Just spent another frustrating night looking at SyncML. Why is it so lame? In particular, why, if this is a viable technology, has no one released a simple conduit for translating SyncML to the standard Palm (and PocketPC) apps? All this focus on some weird, binary over infrared format that you know has got to just suck to work with and no one has taken the time to make it work with a Palm device? (of course the real burning question is why does Palm suck so much that it can’t make this available to its develpers?)

Not like I’m asking for that holiest of holy grails, an open, (not even open source), standard way of syncing to Outlook. Though truth be told, that is what I was looking for, again, and failing to find, again.

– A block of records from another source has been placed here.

(** * Brainwave-entrainment: the ThinkGear frame decoder and the spectral / IAF
    code of the mobile app, embedded in Rocq.

    - [ThinkGear] embeds [src/mobile/utils/ThinkGearDecoder.js]
      ([ThinkGearDecoder.parseStream]).  Bytes are [Z]; the object's
      [this.buffer] is passed in and returned explicitly.
    - [Spectral] embeds [EEGProcessor] ([src/unnamed/part_007]) and
      [CRBCalculator] ([src/mobile/app/iaf-calibration.jsx]).  JS numbers
      are modelled as rationals [Q]: the results below are about which
      samples, bins and windows the code combines, not about rounding.
      Where the code computes with [undefined] or [NaN] (reads past the
      output of the transform), the model says so with [None].
    - [BleContext] embeds the bounded histories of
      [src/mobile/context/BleContext.jsx]. *)

From Stdlib Require Import List ZArith QArith Qround Lia Bool Arith.
Import ListNotations.

Module ThinkGear.

Open Scope Z_scope.

Definition SYNC : Z := 170. (* 0xAA *)

Definition MIN_PACKET_LENGTH : nat := 4.

(** A JS array read at an index: all reads below are in range. *)
Definition nthZ (l : list Z) (i : nat) : Z := nth i l 0.

(** The byte values the transport delivers. *)
Definition bytes_ok (l : list Z) : bool :=
  forallb (fun x => (0 <=? x) && (x <=? 255)) l.

Inductive BandName :=
  Delta | Theta | AlphaLow | AlphaHigh | BetaLow | BetaHigh | GammaLow | GammaHigh.

Definition bands : list BandName :=
  [Delta; Theta; AlphaLow; AlphaHigh; BetaLow; BetaHigh; GammaLow; GammaHigh].

(** [parsedValues]: a JS object whose properties are set only when the
    corresponding code occurs; an absent property is [None]. *)
Record ParsedValues := mkParsed {
  poorSignal : option Z;
  attention : option Z;
  meditation : option Z;
  rawEEG : option Z;
  eegBands : option (list (BandName * Z))
}.

Definition emptyParsed : ParsedValues := mkParsed None None None None None.

Definition set_poorSignal (v : Z) (p : ParsedValues) : ParsedValues :=
  mkParsed (Some v) (attention p) (meditation p) (rawEEG p) (eegBands p).
Definition set_attention (v : Z) (p : ParsedValues) : ParsedValues :=
  mkParsed (poorSignal p) (Some v) (meditation p) (rawEEG p) (eegBands p).
Definition set_meditation (v : Z) (p : ParsedValues) : ParsedValues :=
  mkParsed (poorSignal p) (attention p) (Some v) (rawEEG p) (eegBands p).
Definition set_rawEEG (v : Z) (p : ParsedValues) : ParsedValues :=
  mkParsed (poorSignal p) (attention p) (meditation p) (Some v) (eegBands p).
Definition set_eegBands (v : list (BandName * Z)) (p : ParsedValues) : ParsedValues :=
  mkParsed (poorSignal p) (attention p) (meditation p) (rawEEG p) (Some v).

(** [unpack3ByteUnsigned]: [(b0 << 16) | (b1 << 8) | b2]; with byte
    operands the 32-bit shifts of JS never wrap. *)
Definition unpack3ByteUnsigned (b0 b1 b2 : Z) : Z :=
  Z.lor (Z.lor (Z.shiftl b0 16) (Z.shiftl b1 8)) b2.

(** The [for (const bandName of bands)] loop of the [0x83] branch. *)
Fixpoint parse_bands (names : list BandName) (pData : list Z) (i : nat)
  : list (BandName * Z) :=
  match names with
  | [] => []
  | b :: rest =>
      (b, unpack3ByteUnsigned (nthZ pData i) (nthZ pData (i + 1)) (nthZ pData (i + 2)))
        :: parse_bands rest pData (i + 3)
  end.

Is SyncML Remotely Useful?

I understand uber-geeks have fancy cellphones that support Bluetooth and SyncML (or something like that), but for the rest of us, is there any reason whatsoever to be using SyncML? Can someone explain to me, how exactly I would tranfrom a SyncML document into something useful? The funny thing is I don’t even use any of these technologies really, it is just that I flinch when people says (as they did today) that “Exchange is the only solution.”

Diego of clevercactus (nee spaces, an alternative to Chandler) on palm/syncml and JSyncWeblicon’s keeps turning up on searches for Palm, Outlook, SyncML, and calendaring, and their Calmeno calendar server, built on “Apache web server, Exim/Courier IMAP server, SAMBA and WebDAV file services, OpenLDAP directory server, and PostgreSQL database” sounds awesome, unfortunately the download page has the message

weblicon technologies AG is currently re-evaluating all its product lines including Calmeno. For the time being, we kindly ask for your understanding that we do not offer Calmeno until further notice

bouges is a limited SyncML server in PHP. Only supports the XML version of SyncML for which there seem to be no clients.

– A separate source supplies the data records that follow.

(** X9. A DELETE removes at most one record and touches no other: what
    is left is a sublist of the collection, at most one record shorter,
    whatever the path identifier. *)
Theorem delete_removes_at_most_one (coll : list BookStore) (id : string) :
  fst (DELETE_api_books_id coll id) `sublist_of` coll ∧
  (length coll ≤ S (length (fst (DELETE_api_books_id coll id))))%nat.
Proof.
  unfold DELETE_api_books_id, deleteBook. cbv zeta. cbn [fst].
  apply DeleteOne_sublist.
Qed.

(** X10. With distinct identifiers in the store, DELETE is idempotent:
    the same DELETE a second time leaves the store as the first left
    it. *)
Theorem delete_idempotent (coll : list BookStore) (id : string) :
  uniqueIDs coll →
  fst (DELETE_api_books_id (fst (DELETE_api_books_id coll id)) id)
  = fst (DELETE_api_books_id coll id).
Proof.
  intros Hnd. unfold DELETE_api_books_id. cbv zeta. cbn [fst].
  set (oid := fst (ObjectIDFromHex id)).
  destruct (decide (oid ∈ ids coll)) as [Hin|Hout].
  - unfold ids in Hin. apply list_elem_of_fmap in Hin as (d & Hoid & Hd).
    apply list_elem_of_lookup in Hd as [i Hi].
    assert (Hdel : deleteBook coll oid = delete i coll).
    { unfold deleteBook. cbv zeta. rewrite Hoid.
      apply DeleteOne_id_at; assumption. }
    rewrite Hdel. apply deleteBook_absent.
    rewrite ids_delete, Hoid. apply NoDup_delete_absent; [exact Hnd|].
    unfold ids. rewrite list_lookup_fmap, Hi. reflexivity.
  - rewrite (deleteBook_absent coll oid Hout).
    apply deleteBook_absent, Hout.
Qed.

Lemma delete_idempotent_witness :
  let held := fst (ObjectIDFromHex "0123456789abcdef01234567") in
  let coll := [mkBookStore held "Dune" "Herbert" "0-441-17271-7" 412 1965] in
  fst (DELETE_api_books_id
         (fst (DELETE_api_books_id coll "0123456789abcdef01234567"))
         "0123456789abcdef01234567")
  = fst (DELETE_api_books_id coll "0123456789abcdef01234567").
Proof.
  cbv zeta. apply delete_idempotent.
  unfold uniqueIDs. apply (bool_decide_unpack _). vm_compute. exact I.
Defined.

(** X11. No handler of [/api/books] answers with an error status: the
    status is 200, 201 or 304 for every request on every store. *)
Theorem no_error_status (coll : list BookStore) (req : Request) :
  status (snd (serve coll req)) ∈ [200; 201; 304]%Z ∧
  ¬ isError (status (snd (serve coll req))).
Proof.
  assert (H : status (snd (serve coll req)) ∈ [200; 201; 304]%Z).
  { destruct req as [|generated book|book|id]; cbn [serve].
    - apply elem_of_cons. left. reflexivity.
    - unfold POST_api_books. cbv zeta.
      destruct (checkIfDuplicateExists coll _).
      + cbn. do 2 (apply elem_of_cons; right). apply elem_of_cons. left.
        reflexivity.
      + destruct (saveBook generated coll _) as [coll' res]. cbn.
        apply elem_of_cons. left. reflexivity.
    - unfold PUT_api_books. cbv zeta.
      destruct (checkIfDuplicateExists coll _); cbn.
      + apply elem_of_cons; right. apply elem_of_cons. left. reflexivity.
      + apply elem_of_cons. left. reflexivity.
    - apply elem_of_cons. left. reflexivity. }
  split; [exact H|]. unfold isError.
  rewrite !elem_of_cons in H. destruct H as [->|[->|[->|H]]]; try lia.
  apply elem_of_nil in H. contradiction.
Qed.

Rick@LinuxMafia’s brain dumps groupware is an excellent look at the space, and what people are looking for in an Exchange replacement, applications-scheduling is also excellent, those loses credibility for mentioning the Active calendar (j/k)

via Rick, apparently Kapor’s next windmill after an open source, RDF based, PIM written in Python that will somehow displace Outlook is a reference implementation of CAP. Personally I was rooting for “viable colony on Mars by 2010”, but that was deemed insufficiently challenging.

Lastly I had no luck reading an Outlook calendar tnef encoded forward event via tnef (error: This attachment is a MAPI 1.0 embedded message and is not supported by this mail), ytnef (silent failure), or Convert::TNEF (mime error). Anyone got a lead on how to do this?